EPA summary of states’ reported water quality data shows that states have a poor record of assessment. But of the waters assessed, 53% of assessed rivers and streams, 68% of assessed lakes, and 66% of assessed bays/estuaries are failing to meet one or more water quality standards. This data shows that we have not eliminated nor controlled discharges of pollutants into our nation’s water.

Wetlands are critical ecosystems to wildlife, and are essential as nature’s water-cleaning and flood control mechanisms. In just the last decade, agencies reported that we had lost over 50% of our wetlands nationwide. In parts of the Midwest and coastal areas, the figure is as high as 90% or more with attendant disastrous results for clean water.

The Clean Water Act’s comprehensive protections are so critical to the well-being of the nation and its citizens, and still sorely needed. Waterkeepers Chesapeake supports EPA’s science-based efforts, within the law, to ensure that all waters that are or can be affected by pollution be protected consistent with the intent and purpose of Congress in passing the Clean Water Act. We urge EPA to strengthen the rule as outlined in our comments (and summarized below) and to abandon the ill-conceived and unsupported categorical exclusions portion of the rule.

Comments Summary:

“Waters of the U.S.” - Waterkeepers Chesapeake believes that the proposed definition of “waters of the United States,” constitutes an abandonment of the scientific and technical data that the EPA collected in determining the existing definition and results in an arbitrary and capricious decision.

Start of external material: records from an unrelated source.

(* ===== verification/CloudNodeClaims.v ===== *)
(** What the control plane's store guarantees to and about its nodes: leases, acceptance
    and revocation. *)

From S2P Require Import Prelude Domain CloudStore CloudWake CloudJobs CloudAccept CloudRevoke CloudFacts CloudDeliveries CloudQueue CloudSystem CloudSteps CloudNodeSteps CloudMachine CloudKept.

Section node_claims.
Context `{CloudExternal}.
Implicit Types (s : Store) (t : Tenant) (id agent : string) (c : Clock).

(** * Leases *)

Lemma claim_each_Ok c owner new_lease l s s' out :
  for_each (claim_job c owner new_lease) l s = Ok (s', out) →
  out = (λ e, {| jl_job := job_from_row e.2; jl_lease_id := (new_lease e.1).1; jl_lease_token := (new_lease e.1).2;
                 jl_lease_until := (c.(utc_now) + seconds 30)%Z |}) <$> l ∧
  ∀ id, s'.(jobs) !! id = (if decide (id ∈ l.*1) then
    with_lease {| lease_owner := Some owner; lease_id := Some (new_lease id).1;
                  lease_token_hash := Some (sha256 (new_lease id).2);
                  lease_until := Some (c.(utc_now) + seconds 30)%Z |} else (λ r, r)) <$> s.(jobs) !! id.
Proof.
  revert s s' out. induction l as [|[i r] l IH]; intros s s' out Hm; simpl in Hm; tx Hm.
  { split; [done|]. intros id. rewrite decide_False by apply not_elem_of_nil. by destruct (jobs s !! id). }
  unfold claim_job in Hx. simpl in Hx. destruct (new_lease i) as [lease token] eqn:Hl. tx Hx.
  destruct (IH _ _ _ Hx0) as [-> Hj]. split; [simpl; by rewrite Hl|].
  intros id. rewrite Hj, Hx1. simpl. rewrite lookup_alter_row. destruct (jobs s !! id) as [x|]; simpl; [|done].
  f_equal. destruct (decide (id = i)) as [->|Hne].
  - rewrite Hl. by repeat case_decide; try set_solver.
  - by repeat case_decide; try set_solver.
Qed.
(** The attempt is renewed before the reservation is looked at. *)
Definition renew_delivery_attempt (t : Tenant) (reservation : string) (generation : N) (token : string) (until : Z) :
    Mem (AttemptRow * ReservationRow) :=
  _ ← require (now <? until)%Z (InvalidData "renewed lease must be in the future");
  r ← find (λ m, m.(reservations) !! (t, reservation)) NotFound;
  a ← find (λ m, m.(attempts) !! (t, r.(rs_attempt_id))) NotFound;
  _ ← require (bool_decide (a.(at_generation) = Z.of_N generation)
               && bool_decide (a.(at_fencing_token_hash) = token_digest token)
               && Attempt.renewable a.(at_state)) ConcurrentStateChange;
  _ ← write (on_attempts (alter (set_attempt_lease until) (t, r.(rs_attempt_id))));
  _ ← require (bool_decide (r.(rs_state) = Active)) ConcurrentStateChange;
  _ ← write (on_reservations (alter (set_reservation_lease until) (t, reservation)));
  mret (set_attempt_lease until a, set_reservation_lease until r).

(** ** Uncertain deliveries *)

Definition enqueue_delivery_uncertainty_resolution (t : Tenant) (job resolution : string) (note : option string)
    (actor request : string) : Mem (PendingRow * AgentCommand) :=
  existing ← read (λ m, m.(pending_uncertainty_resolutions) !! (t, request));
  match existing with
  | Some p =>
    _ ← require (bool_decide (p.1.(pn_job_id) = job) && bool_decide (p.1.(pn_resolution) = resolution)
                 && bool_decide (p.1.(pn_note) = note) && bool_decide (p.1.(pn_actor_id) = actor)) IdempotencyConflict;
    mret p
  | None =>
    a ← find (latest t (λ a, of_job job a && bool_decide (a.(at_state) = Attempt.DeliveryUncertain))) NotFound;
    taken ← read (λ m, exists_row (λ k p, bool_decide (k.1 = t) && bool_decide (p.1.(pn_attempt_id) = a.(at_id)))
                         m.(pending_uncertainty_resolutions));
    _ ← require (negb taken) ConcurrentStateChange;
    route ← find (λ m, m.(routes) !! (t, a.(at_route_id))) NotFound;
    key ← find (λ _, route.(spr_local_route_key)) (InvalidData "uncertain route has no node-local route key");
    r ← find (λ m, find_row (λ k r, bool_decide (k.1 = t) && bool_decide (r.(rs_attempt_id) = a.(at_id)))
                     m.(reservations)) NotFound;
    last ← read next_uncertainty_command_cursor;
    _ ← require (last + 1 <? 2 ^ 64)%Z (InvalidData "agent command cursor overflow");
    let cursor := (last + 1)%Z in
    _ ← write (on_next_uncertainty_command_cursor (λ _, cursor));
    let p := {| pn_job_id := job; pn_attempt_id := a.(at_id); pn_destination_id := a.(at_destination_id);
                pn_route_id := a.(at_route_id); pn_agent_id := route.(spr_agent_id); pn_reservation_id := r.2.(rs_id);
                pn_generation := a.(at_generation); pn_resolution := resolution; pn_note := note; pn_actor_id := actor;
                pn_command_cursor := cursor; pn_created_at := now; pn_finalized_at := None |} in
    let command := ResolveAmbiguousHandoff job key r.2.(rs_id) (Z.to_N a.(at_generation)) true in
    _ ← write (on_pending_uncertainty_resolutions <[(t, request) := (p, command)]>);
    mret (p, command)
  end.

Definition set_finalized (p : PendingRow) : PendingRow :=
  {| pn_job_id := p.(pn_job_id); pn_attempt_id := p.(pn_attempt_id); pn_destination_id := p.(pn_destination_id);
     pn_route_id := p.(pn_route_id); pn_agent_id := p.(pn_agent_id); pn_reservation_id := p.(pn_reservation_id);
     pn_generation := p.(pn_generation); pn_resolution := p.(pn_resolution); pn_note := p.(pn_note);
     pn_actor_id := p.(pn_actor_id); pn_command_cursor := p.(pn_command_cursor); pn_created_at := p.(pn_created_at);
     pn_finalized_at := Some now |}.
Definition available_again (t : Tenant) (destination : string) (m : MemoryState) : MemoryState :=
  if unresolved t destination m then m
  else on_destinations (alter (λ d, if decide (d.(spd_state) = Attention) then set_destination_state Available d else d)
         (t, destination)) m.
Definition finalize_delivery_uncertainty_resolution (new_id : string) (t : Tenant) (request : string) :
    Mem (option (string * ResolutionRow)) :=
  existing ← read (λ m, m.(uncertainty_resolutions) !! (t, request));
  match existing with
  | Some r => mret (Some r)
  | None =>
    p ← find (λ m, m.(pending_uncertainty_resolutions) !! (t, request)) NotFound;
    acknowledged ← read (λ m, bool_decide ((t, p.1.(pn_command_cursor)) ∈ m.(acknowledged_uncertainty_commands)));
    if negb acknowledged then mret None else
    let r := (new_id, {| rn_job_id := p.1.(pn_job_id); rn_attempt_id := p.1.(pn_attempt_id);
                rn_destination_id := p.1.(pn_destination_id); rn_resolution := p.1.(pn_resolution);
                rn_note := p.1.(pn_note); rn_actor_id := p.1.(pn_actor_id); rn_request_id := request;
                rn_created_at := now |}) in
    _ ← write (on_uncertainty_resolutions <[(t, request) := r]>);
    _ ← write (available_again t p.1.(pn_destination_id));
    _ ← write (on_pending_uncertainty_resolutions (alter (λ p, (set_finalized p.1, p.2)) (t, request)));
    mret (Some r)
  end.
Definition acknowledge_uncertainty_resolution_command (t : Tenant) (cursor : Z) : Mem unit :=
  known ← read (λ m, exists_row (λ k p, bool_decide (k.1 = t) && bool_decide (p.1.(pn_command_cursor) = cursor))
                       m.(pending_uncertainty_resolutions));
  _ ← require known NotFound;
  write (on_acknowledged_uncertainty_commands (λ c, {[(t, cursor)]} ∪ c)).
Definition has_unresolved_destination_uncertainty (t : Tenant) (destination : string) : Mem bool :=
  read (unresolved t destination).
Definition recompute_destination_attention (t : Tenant) (destination : string) : Mem StoredPhysicalDestination :=
  open ← read (unresolved t destination);
  d ← find (λ m, m.(destinations) !! (t, destination)) NotFound;
  let d := set_destination_state (if open : bool then Attention
             else if decide (d.(spd_state) = Attention) then Available else d.(spd_state)) d in
  _ ← write (on_destinations <[(t, destination) := d]>);
  mret d.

Tributaries - Waterkeepers Chesapeake opposes the decision to only include tributaries with perennial or intermittent streams in the definition of waters of the United States. There is no scientific or legal reason to exclude tributaries of any water that is identified as a water of the United States through this rule regardless of the frequency of the tributary’s flow. Tributaries affect downstream waters, and if the downstream water is a water of the United States, then its tributaries must be protected under the Clean Water Act. The exclusion of any tributary that does not provide at least a perennial or intermittent flow to traditional navigable water is another arbitrary and capricious decision that ignores volumes of scientific data.

Adjacent wetlands - Waterkeepers Chesapeake opposes the definition of adjacent wetlands to mean “wetlands that abut or have a direct hydrologic surface connection to other ‘waters of the United States’ in a typical year”. SAB previously concluded that a more scientifically accurate definition of adjacency would include the outer extent of the flood plain and all riparian areas not merely  defined by the physical touching of wetlands to waters of the United States.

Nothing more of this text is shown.